*** Opening Record excerpts ***

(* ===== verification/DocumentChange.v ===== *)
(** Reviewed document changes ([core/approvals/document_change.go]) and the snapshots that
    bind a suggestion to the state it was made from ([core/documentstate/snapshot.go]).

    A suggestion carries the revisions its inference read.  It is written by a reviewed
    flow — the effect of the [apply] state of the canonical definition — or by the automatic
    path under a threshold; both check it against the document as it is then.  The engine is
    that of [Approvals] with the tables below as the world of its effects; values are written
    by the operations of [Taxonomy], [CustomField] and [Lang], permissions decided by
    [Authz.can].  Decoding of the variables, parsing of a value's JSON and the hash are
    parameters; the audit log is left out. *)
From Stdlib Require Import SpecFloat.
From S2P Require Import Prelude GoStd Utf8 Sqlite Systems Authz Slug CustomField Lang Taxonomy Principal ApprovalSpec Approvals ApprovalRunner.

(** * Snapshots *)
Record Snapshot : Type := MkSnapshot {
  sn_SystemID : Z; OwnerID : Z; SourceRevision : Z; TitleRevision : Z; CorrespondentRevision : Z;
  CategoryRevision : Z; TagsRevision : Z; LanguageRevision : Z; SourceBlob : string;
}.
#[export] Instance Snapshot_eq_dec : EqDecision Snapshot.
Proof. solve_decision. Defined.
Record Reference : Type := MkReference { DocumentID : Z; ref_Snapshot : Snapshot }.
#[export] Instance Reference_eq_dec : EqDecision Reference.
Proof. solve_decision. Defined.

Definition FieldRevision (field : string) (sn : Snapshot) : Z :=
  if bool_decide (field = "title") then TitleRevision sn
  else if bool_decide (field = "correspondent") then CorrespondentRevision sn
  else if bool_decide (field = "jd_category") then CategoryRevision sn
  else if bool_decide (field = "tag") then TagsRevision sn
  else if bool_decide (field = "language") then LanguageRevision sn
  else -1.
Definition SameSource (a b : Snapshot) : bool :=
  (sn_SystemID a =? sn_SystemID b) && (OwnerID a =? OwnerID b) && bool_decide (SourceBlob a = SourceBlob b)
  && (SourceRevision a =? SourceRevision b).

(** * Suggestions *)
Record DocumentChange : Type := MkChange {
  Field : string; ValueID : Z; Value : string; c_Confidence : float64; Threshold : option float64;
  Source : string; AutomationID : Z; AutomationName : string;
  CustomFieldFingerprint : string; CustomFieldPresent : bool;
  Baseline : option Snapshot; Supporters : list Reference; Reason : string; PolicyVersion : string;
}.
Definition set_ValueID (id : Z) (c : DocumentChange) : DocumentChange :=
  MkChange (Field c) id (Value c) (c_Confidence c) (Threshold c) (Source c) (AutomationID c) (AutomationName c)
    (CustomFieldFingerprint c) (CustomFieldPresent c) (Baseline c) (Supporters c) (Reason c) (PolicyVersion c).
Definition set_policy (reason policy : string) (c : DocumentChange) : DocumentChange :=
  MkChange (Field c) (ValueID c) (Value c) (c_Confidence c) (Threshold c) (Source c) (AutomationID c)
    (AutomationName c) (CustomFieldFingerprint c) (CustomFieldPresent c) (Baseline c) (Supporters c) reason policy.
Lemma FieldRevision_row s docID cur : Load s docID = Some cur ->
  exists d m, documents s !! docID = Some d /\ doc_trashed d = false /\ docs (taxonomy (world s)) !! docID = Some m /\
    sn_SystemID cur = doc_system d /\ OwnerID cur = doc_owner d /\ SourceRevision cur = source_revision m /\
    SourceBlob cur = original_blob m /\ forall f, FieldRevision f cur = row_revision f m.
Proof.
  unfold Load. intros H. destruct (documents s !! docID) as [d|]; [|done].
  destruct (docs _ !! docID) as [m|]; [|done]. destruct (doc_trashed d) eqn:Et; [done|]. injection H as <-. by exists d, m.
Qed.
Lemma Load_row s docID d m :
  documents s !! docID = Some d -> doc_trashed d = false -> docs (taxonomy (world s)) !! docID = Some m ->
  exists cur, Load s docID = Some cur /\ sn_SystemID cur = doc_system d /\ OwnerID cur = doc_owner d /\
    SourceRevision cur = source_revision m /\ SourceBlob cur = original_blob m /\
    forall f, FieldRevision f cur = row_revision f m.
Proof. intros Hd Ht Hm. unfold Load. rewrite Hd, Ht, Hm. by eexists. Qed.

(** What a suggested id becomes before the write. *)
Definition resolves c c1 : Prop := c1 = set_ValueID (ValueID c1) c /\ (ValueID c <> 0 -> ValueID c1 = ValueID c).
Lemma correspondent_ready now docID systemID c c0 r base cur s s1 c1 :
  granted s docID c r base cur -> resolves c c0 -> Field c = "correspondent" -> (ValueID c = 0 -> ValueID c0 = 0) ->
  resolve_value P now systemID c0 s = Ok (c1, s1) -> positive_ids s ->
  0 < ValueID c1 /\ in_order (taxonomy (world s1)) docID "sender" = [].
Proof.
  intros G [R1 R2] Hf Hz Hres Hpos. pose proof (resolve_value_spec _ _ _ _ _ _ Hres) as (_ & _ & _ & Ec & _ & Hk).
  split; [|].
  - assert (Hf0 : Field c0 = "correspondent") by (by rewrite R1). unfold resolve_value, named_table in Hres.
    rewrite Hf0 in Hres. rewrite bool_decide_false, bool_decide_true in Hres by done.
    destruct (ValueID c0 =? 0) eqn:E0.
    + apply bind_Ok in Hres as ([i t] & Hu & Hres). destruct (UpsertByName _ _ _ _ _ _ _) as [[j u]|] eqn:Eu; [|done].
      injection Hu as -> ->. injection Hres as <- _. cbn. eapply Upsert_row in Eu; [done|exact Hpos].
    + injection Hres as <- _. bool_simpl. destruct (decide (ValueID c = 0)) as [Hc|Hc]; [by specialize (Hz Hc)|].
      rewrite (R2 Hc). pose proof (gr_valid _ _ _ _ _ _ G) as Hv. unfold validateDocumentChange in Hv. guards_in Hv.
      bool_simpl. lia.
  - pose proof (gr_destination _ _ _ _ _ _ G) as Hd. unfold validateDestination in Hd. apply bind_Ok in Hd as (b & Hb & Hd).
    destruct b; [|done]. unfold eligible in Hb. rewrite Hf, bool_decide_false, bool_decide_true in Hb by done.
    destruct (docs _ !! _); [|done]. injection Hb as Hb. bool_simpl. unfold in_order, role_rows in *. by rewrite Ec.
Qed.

*** Closing Record excerpts ***
*** Opening Record excerpts ***

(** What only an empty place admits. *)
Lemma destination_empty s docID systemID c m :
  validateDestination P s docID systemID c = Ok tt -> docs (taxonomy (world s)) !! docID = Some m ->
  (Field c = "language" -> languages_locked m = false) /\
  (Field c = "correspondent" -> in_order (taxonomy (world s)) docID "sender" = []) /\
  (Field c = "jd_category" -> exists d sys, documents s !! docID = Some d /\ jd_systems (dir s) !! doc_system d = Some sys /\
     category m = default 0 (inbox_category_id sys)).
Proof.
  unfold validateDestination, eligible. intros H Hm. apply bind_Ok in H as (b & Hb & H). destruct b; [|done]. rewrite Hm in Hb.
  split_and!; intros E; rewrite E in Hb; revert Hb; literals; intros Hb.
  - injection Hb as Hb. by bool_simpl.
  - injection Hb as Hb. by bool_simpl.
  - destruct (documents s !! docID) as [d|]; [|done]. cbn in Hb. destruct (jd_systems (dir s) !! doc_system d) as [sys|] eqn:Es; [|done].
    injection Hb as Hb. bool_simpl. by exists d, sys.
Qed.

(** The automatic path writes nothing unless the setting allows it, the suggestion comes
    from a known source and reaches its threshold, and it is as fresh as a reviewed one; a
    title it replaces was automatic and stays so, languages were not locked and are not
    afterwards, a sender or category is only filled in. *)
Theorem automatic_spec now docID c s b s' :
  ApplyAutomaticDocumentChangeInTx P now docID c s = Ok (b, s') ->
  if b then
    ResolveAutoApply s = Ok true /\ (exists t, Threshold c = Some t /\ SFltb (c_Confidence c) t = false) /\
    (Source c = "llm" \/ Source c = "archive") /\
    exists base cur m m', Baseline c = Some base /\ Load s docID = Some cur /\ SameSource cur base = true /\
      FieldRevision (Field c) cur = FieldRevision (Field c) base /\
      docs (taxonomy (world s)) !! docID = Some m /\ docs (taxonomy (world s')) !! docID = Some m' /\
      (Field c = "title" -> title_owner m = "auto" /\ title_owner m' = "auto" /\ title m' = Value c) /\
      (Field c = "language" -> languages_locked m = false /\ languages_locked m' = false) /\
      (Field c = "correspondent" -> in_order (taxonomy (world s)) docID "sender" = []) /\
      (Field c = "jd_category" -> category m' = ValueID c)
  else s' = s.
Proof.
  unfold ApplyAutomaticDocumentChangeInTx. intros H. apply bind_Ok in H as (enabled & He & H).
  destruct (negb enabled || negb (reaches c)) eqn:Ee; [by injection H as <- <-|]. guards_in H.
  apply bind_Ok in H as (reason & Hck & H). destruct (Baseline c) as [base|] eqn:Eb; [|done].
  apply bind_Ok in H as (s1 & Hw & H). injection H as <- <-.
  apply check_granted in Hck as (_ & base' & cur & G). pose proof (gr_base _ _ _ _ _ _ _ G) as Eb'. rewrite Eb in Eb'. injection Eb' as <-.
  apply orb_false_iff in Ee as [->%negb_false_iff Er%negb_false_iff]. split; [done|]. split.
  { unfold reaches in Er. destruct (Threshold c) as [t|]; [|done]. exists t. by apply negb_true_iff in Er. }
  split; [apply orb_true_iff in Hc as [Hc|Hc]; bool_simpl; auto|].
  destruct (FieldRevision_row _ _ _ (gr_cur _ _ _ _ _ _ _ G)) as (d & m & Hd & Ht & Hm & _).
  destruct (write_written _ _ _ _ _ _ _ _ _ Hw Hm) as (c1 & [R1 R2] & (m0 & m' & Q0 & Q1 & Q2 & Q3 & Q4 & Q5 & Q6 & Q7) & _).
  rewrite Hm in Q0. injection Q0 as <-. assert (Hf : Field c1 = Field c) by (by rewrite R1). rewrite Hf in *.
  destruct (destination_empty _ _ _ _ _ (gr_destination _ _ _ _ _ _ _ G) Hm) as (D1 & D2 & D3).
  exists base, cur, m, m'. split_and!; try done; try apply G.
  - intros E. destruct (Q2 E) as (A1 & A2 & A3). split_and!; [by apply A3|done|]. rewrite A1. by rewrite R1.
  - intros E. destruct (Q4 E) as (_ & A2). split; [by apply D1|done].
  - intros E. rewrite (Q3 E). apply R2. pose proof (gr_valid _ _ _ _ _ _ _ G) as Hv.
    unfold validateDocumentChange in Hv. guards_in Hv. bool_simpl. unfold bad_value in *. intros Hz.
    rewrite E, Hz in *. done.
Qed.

*** Closing Record excerpts ***

### Work instructions
Above are the records. Print exactly, and only, the lines from the line with "SourceBlob cur = original_blob m /\ forall" to the line with "bool_simpl. lia.", both inclusive.

### Written solution
    SourceBlob cur = original_blob m /\ forall f, FieldRevision f cur = row_revision f m.
Proof.
  unfold Load. intros H. destruct (documents s !! docID) as [d|]; [|done].
  destruct (docs _ !! docID) as [m|]; [|done]. destruct (doc_trashed d) eqn:Et; [done|]. injection H as <-. by exists d, m.
Qed.
Lemma Load_row s docID d m :
  documents s !! docID = Some d -> doc_trashed d = false -> docs (taxonomy (world s)) !! docID = Some m ->
  exists cur, Load s docID = Some cur /\ sn_SystemID cur = doc_system d /\ OwnerID cur = doc_owner d /\
    SourceRevision cur = source_revision m /\ SourceBlob cur = original_blob m /\
    forall f, FieldRevision f cur = row_revision f m.
Proof. intros Hd Ht Hm. unfold Load. rewrite Hd, Ht, Hm. by eexists. Qed.

(** What a suggested id becomes before the write. *)
Definition resolves c c1 : Prop := c1 = set_ValueID (ValueID c1) c /\ (ValueID c <> 0 -> ValueID c1 = ValueID c).
Lemma correspondent_ready now docID systemID c c0 r base cur s s1 c1 :
  granted s docID c r base cur -> resolves c c0 -> Field c = "correspondent" -> (ValueID c = 0 -> ValueID c0 = 0) ->
  resolve_value P now systemID c0 s = Ok (c1, s1) -> positive_ids s ->
  0 < ValueID c1 /\ in_order (taxonomy (world s1)) docID "sender" = [].
Proof.
  intros G [R1 R2] Hf Hz Hres Hpos. pose proof (resolve_value_spec _ _ _ _ _ _ Hres) as (_ & _ & _ & Ec & _ & Hk).
  split; [|].
  - assert (Hf0 : Field c0 = "correspondent") by (by rewrite R1). unfold resolve_value, named_table in Hres.
    rewrite Hf0 in Hres. rewrite bool_decide_false, bool_decide_true in Hres by done.
    destruct (ValueID c0 =? 0) eqn:E0.
    + apply bind_Ok in Hres as ([i t] & Hu & Hres). destruct (UpsertByName _ _ _ _ _ _ _) as [[j u]|] eqn:Eu; [|done].
      injection Hu as -> ->. injection Hres as <- _. cbn. eapply Upsert_row in Eu; [done|exact Hpos].
    + injection Hres as <- _. bool_simpl. destruct (decide (ValueID c = 0)) as [Hc|Hc]; [by specialize (Hz Hc)|].
      rewrite (R2 Hc). pose proof (gr_valid _ _ _ _ _ _ G) as Hv. unfold validateDocumentChange in Hv. guards_in Hv.
      bool_simpl. lia.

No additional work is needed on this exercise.